She was Prakreeti, nature; the purest of them all. Brought to this world to fill it with love and hope, her golden heart illuminating even the darkest of corners.
The daughter of a rickshaw puller, her morning started with plucking flowers and making garlands for sale to rich women. Smelling like the jasmines and roses that filled her courtyard, she would smile at everyone passing her on the road, making their morning beautiful. She would go door to door, her basket filled with sweet-smelling ornaments as the women of Vishnupur waited for her. Her basket would be empty in no time and then she would run home to make lunch for her father.

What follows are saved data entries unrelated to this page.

(** * real_estate_manager.py: search, matching and mortgage calculation

    A shallow embedding of [RealEstateManagementSystem] and of the part of
    [RealEstateApp.search_properties_interactive] that computes its result
    list.  Python values are modelled as they behave at run time: [float] is
    IEEE binary64 (the kernel's primitive floats), [int] is unbounded ([Z]),
    [dict] keeps insertion order, and an operation that raises does so in the
    [pyresult] monad. *)

From Stdlib Require Import ZArith List String Ascii Bool Lia.
From Stdlib Require Import PrimFloat FloatOps FloatAxioms SpecFloat.
From Stdlib Require Import Sorted Permutation.
From Stdlib Require Import DecimalString DecimalNat.
From stdpp Require Import base option list gmap strings.

Import ListNotations.
Set Warnings "-register-all".
Local Open Scope string_scope.
Local Open Scope Z_scope.

(* ===================================================================== *)
(** ** Exceptions and results *)

(** The built-in exceptions the modelled code can raise.  The program defines
    no exception class of its own and contains no [raise] statement. *)
Inductive exn : Set :=
| ZeroDivisionError
| OverflowError
| TypeError
| AttributeError
| KeyError
| IndexError
| ValueError.

Inductive pyresult (A : Type) : Type :=
| Return (a : A)
| Raise (e : exn).
Arguments Return {A} a.
Arguments Raise {A} e.

Definition bind {A B} (m : pyresult A) (k : A -> pyresult B) : pyresult B :=
  match m with
  | Return a => k a
  | Raise e => Raise e
  end.

Notation "'do' x <- m ; k" := (bind m (fun x => k))
  (at level 10, x name, m at level 100, k at level 200,
   format "'[v' 'do'  x  <-  m ; '/' k ']'").

Definition returns {A} (m : pyresult A) : Prop := exists a, m = Return a.

(** [for x in xs: acc = body(acc, x)], where the body may raise. *)
Fixpoint for_each {A S} (body : S -> A -> pyresult S) (xs : list A) (acc : S)
  : pyresult S :=
  match xs with
  | [] => Return acc
  | x :: xs' => do acc' <- body acc x; for_each body xs' acc'
  end.

(* ===================================================================== *)
(** ** Numbers *)

(** The literal [1.1], that is the double 0x1.199999999999ap+0. *)
Definition float_1_1 : float := 0x1.199999999999ap+0%float.

(** [float(z)] for an [int]: round to nearest even, [OverflowError] when the
    integer is too large for a double. *)
Definition float_of_int (z : Z) : pyresult float :=
  let f := SF2Prim (binary_normalize prec emax z 0 false) in
  if is_infinity f then Raise OverflowError else Return f.

(** [a / b] on floats raises on a zero divisor (of either sign). *)
Definition float_truediv (a b : float) : pyresult float :=
  if (b =? 0)%float then Raise ZeroDivisionError else Return (a / b)%float.

(** Python compares an [int] with a [float] by their exact values.  A finite
    double is [(-1)^s * m * 2^e]; [None] is the unordered case (NaN). *)
Definition SF_compare_Z (f : spec_float) (z : Z) : option comparison :=
  match f with
  | S754_nan => None
  | S754_infinity s => Some (if s then Lt else Gt)
  | S754_zero _ => Some (0 ?= z)
  | S754_finite s m e =>
      let v := if s then Z.neg m else Z.pos m in
      Some (if 0 <=? e then v * 2 ^ e ?= z else v ?= z * 2 ^ (- e))
  end.

Definition float_compare_int (f : float) (z : Z) : option comparison :=
  SF_compare_Z (Prim2SF f) z.

(** A value of type [int] or [float]. *)
Inductive pynum : Set :=
| NInt (z : Z)
| NFloat (f : float).

(** [a <= b] *)
Definition num_le (a b : pynum) : bool :=
  match a, b with
  | NInt x, NInt y => x <=? y
  | NFloat x, NFloat y => (x <=? y)%float
  | NInt x, NFloat y =>
      match float_compare_int y x with Some Gt | Some Eq => true | _ => false end
  | NFloat x, NInt y =>
      match float_compare_int x y with Some Lt | Some Eq => true | _ => false end
  end.

(** [a == b] *)
Definition num_eq (a b : pynum) : bool :=
  match a, b with
  | NInt x, NInt y => x =? y
  | NFloat x, NFloat y => (x =? y)%float
  | NInt x, NFloat y =>
      match float_compare_int y x with Some Eq => true | _ => false end
  | NFloat x, NInt y =>
      match float_compare_int x y with Some Eq => true | _ => false end
  end.

(* ===================================================================== *)
(** ** Strings *)

(** A [str] is modelled as a sequence of code points below 256 (Latin-1).
    On these [str.lower] maps A-Z and the accented capitals 0xC0-0xDE (the
    multiplication sign 0xD7 apart) to the code point 32 above, and leaves
    every other code point alone. *)
Definition lower_char (c : ascii) : ascii :=
  let n := N_of_ascii c in
  if (((65 <=? n) && (n <=? 90))
      || ((192 <=? n) && (n <=? 222) && negb (n =? 215)))%N
  then ascii_of_N (n + 32)
  else c.

Fixpoint lower (s : string) : string :=
  match s with
  | EmptyString => EmptyString
  | String c s' => String (lower_char c) (lower s')
  end.

(** [needle in hay] for two strings: [needle] occurs at some offset. *)
Fixpoint str_contains (needle hay : string) : bool :=
  String.prefix needle hay
  || match hay with
     | EmptyString => false
     | String _ hay' => str_contains needle hay'
     end.

(* ===================================================================== *)
(** ** Enumerations and run-time values *)

Inductive PropertyType : Set := RESIDENTIAL | COMMERCIAL | LAND | INDUSTRIAL.
Inductive PropertyStatus : Set := FOR_SALE | FOR_RENT | SOLD | RENTED | PENDING.
Inductive ClientType : Set := BUYER | SELLER | TENANT | LANDLORD.

(** The [.value] of each member. *)
Definition PropertyType_value (t : PropertyType) : string :=
  match t with
  | RESIDENTIAL => "Residential"
  | COMMERCIAL => "Commercial"
  | LAND => "Land"
  | INDUSTRIAL => "Industrial"
  end.

Definition PropertyStatus_value (s : PropertyStatus) : string :=
  match s with
  | FOR_SALE => "For Sale"
  | FOR_RENT => "For Rent"
  | SOLD => "Sold"
  | RENTED => "Rented"
  | PENDING => "Pending"
  end.

Definition ClientType_value (c : ClientType) : string :=
  match c with
  | BUYER => "Buyer"
  | SELLER => "Seller"
  | TENANT => "Tenant"
  | LANDLORD => "Landlord"
  end.

Definition PropertyType_eqb (a b : PropertyType) : bool :=
  match a, b with
  | RESIDENTIAL, RESIDENTIAL | COMMERCIAL, COMMERCIAL
  | LAND, LAND | INDUSTRIAL, INDUSTRIAL => true
  | _, _ => false
  end.

Definition PropertyStatus_eqb (a b : PropertyStatus) : bool :=
  match a, b with
  | FOR_SALE, FOR_SALE | FOR_RENT, FOR_RENT | SOLD, SOLD
  | RENTED, RENTED | PENDING, PENDING => true
  | _, _ => false
  end.

Definition ClientType_eqb (a b : ClientType) : bool :=
  match a, b with
  | BUYER, BUYER | SELLER, SELLER | TENANT, TENANT | LANDLORD, LANDLORD => true
  | _, _ => false
  end.
(** * Khai's weekly chess puzzle: the puzzle-progression state machine

    A shallow embedding of [puzzles.ts] and [App.tsx]: the puzzle catalog,
    the weekly selector, the move / hint / restart / submit handlers of the
    [App] component, and the properties of the session state machine.

    Conventions.
    - JavaScript numbers that the program uses as integers are [Z]; where
      the program divides (the clock display), the rounding of doubles is
      written out.
    - A JavaScript string is a sequence of UTF-16 code units.  Text that the
      program treats as chess notation (FEN, squares, UCI moves) is ASCII and
      is kept as a Rocq [string]; text that comes from the user or is hashed
      character by character is a [jsstring], a list of code units.
    - The React state of [App] is one record; every handler is a function
      from the state of the render in which it was created to the way the
      call ends: it returns with the next state, or an error thrown inside
      it leaves it, with the cells as the calls made until then left them.
    - [chess.js] is consumed through an interface ([ChessEngine]); the
      theorems hold for every engine that satisfies the stated laws, and a
      small reference engine instantiates them on the real puzzle. *)

From Stdlib Require Import ZArith List String Ascii Bool Lia DecimalString.
From Stdlib Require DecimalPos.
Import ListNotations.
Local Open Scope string_scope.
Local Open Scope Z_scope.

(* ================================================================== *)
(** ** JavaScript values *)

Module JS.

(** UTF-16 code units. *)
Definition jsstring := list Z.

Definition code (a : ascii) : Z := Z.of_N (N_of_ascii a).

(** The code units of an ASCII literal. *)
Definition ofString (s : string) : jsstring :=
  map code (list_ascii_of_string s).

(** [x >>> 0]: ToUint32 of an integral number. *)
Definition toUint32 (x : Z) : Z := x mod 2 ^ 32.

(** [xs[i]]: [undefined] (here [None]) outside the array. *)
Definition item {A} (xs : list A) (i : Z) : option A :=
  if i <? 0 then None else nth_error xs (Z.to_nat i).

(** [!s] for a value that is a string or [undefined]. *)
Definition falsyStr (s : option string) : bool :=
  match s with
  | None => true
  | Some s => String.eqb s ""
  end.

(** [s || ""] for a value that is a string or [undefined]. *)
Definition orEmpty (s : option string) : string :=
  match s with
  | None => ""
  | Some s => s
  end.

(** [String.prototype.toLowerCase] on code units below 256: the ASCII
    capitals and the Latin-1 capitals have a lower-case partner 32 above;
    every other unit of that range is its own image. *)
Definition lowerAscii (a : ascii) : ascii :=
  let n := N_of_ascii a in
  if ((65 <=? n) && (n <=? 90))%N
     || ((192 <=? n) && (n <=? 222) && negb (n =? 215))%N
  then ascii_of_N (n + 32) else a.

A motherless child, she was brought up by her nani with more love than even her mother could have given her. But nani had grown old because of which her granddaughter was unable to go to school.
Every morning, she would climb the neighbour’s wall and wave at the school buses passing by her area. She pitied them, feeling lucky, for leaving her home and nani every day was too big a punishment for her.
She knew how to count her money and she even knew the alphabets; it was more than enough for her. And so she waved and smiled with her whole heart as the sleepy kids watched the thirteen-year-old girl, and waved back, feeling a little more cheerful for their day ahead.
That was the spark of her angelic smile. It energised everyone who saw it. They couldn’t help but smile. Nani always put black kohl on her forehead to mark her against ‘buri nazar’. All her knowledge about the world came from the sweetest old woman whose life was limited to the cot.
“What happened to them, nani?”
Prakreeti saw them every night. They came from the part of city she’d never been before. They came on an old rusty jeep, yelling, singing, and laughing. Their action puzzled her a lot.
Nani said it was liquor. When taken, it could make one forget his sorrow. Some found happiness in it and some turned into evil. Nani told her liquor was very bad.
“Never drink it, my child.”
“I won’t.”
And she wouldn’t. But she wondered about it. A drink to forget one’s misery, a drink to bring joy. Magical indeed. What if she drank it, what will she forget, her sadness? But what made her sad? Being poor? No, she had her flowers, most priceless jewels in the world. Then what, being motherless? But she had most amazing nani in the world.
No, she had nothing to sad about. She need not drink liquor. But those men did, every day. How sad their life must be. They had to forget their misery every day, poor people!
Right at that time she heard the horn of the jeep. She ran at the door, her pure heart filled with compassion at their pain, her eyes with empathy.
They looked at a girl out of her house in dark of night. Maybe their pain was too much and they needed it to share. That must be the reason for their actions.
They pulled her in the jeep, in the middle seat. They didn’t see a kind soul feeling for them as they stuffed her mouth to prevent her screams. They didn’t see her angelic face confused at what was happening to her. They didn’t see a thirteen-year-old child before ripping her clothes and beating her. They didn’t see her innocent eyes brimming with tears of helplessness before doing the unspeakable. They didn’t notice her melodious voice, screaming in pain; it was unheard in their laughter.
Satisfied, they threw her in canal outside the city, got on their jeep and went back to their holes.
Next morning, the women of Vishnupur waited for their favourite girl and her beautiful flowers. Children in the school buses craned their head to see their friend waving at them.
She wasn’t there. She was long gone. Her body floated away from her world. Her home, her flowers, her nani, her father.
She was Prakreeti; nature in human form, trying to take away pain from this world, corrupted by those who lived in it.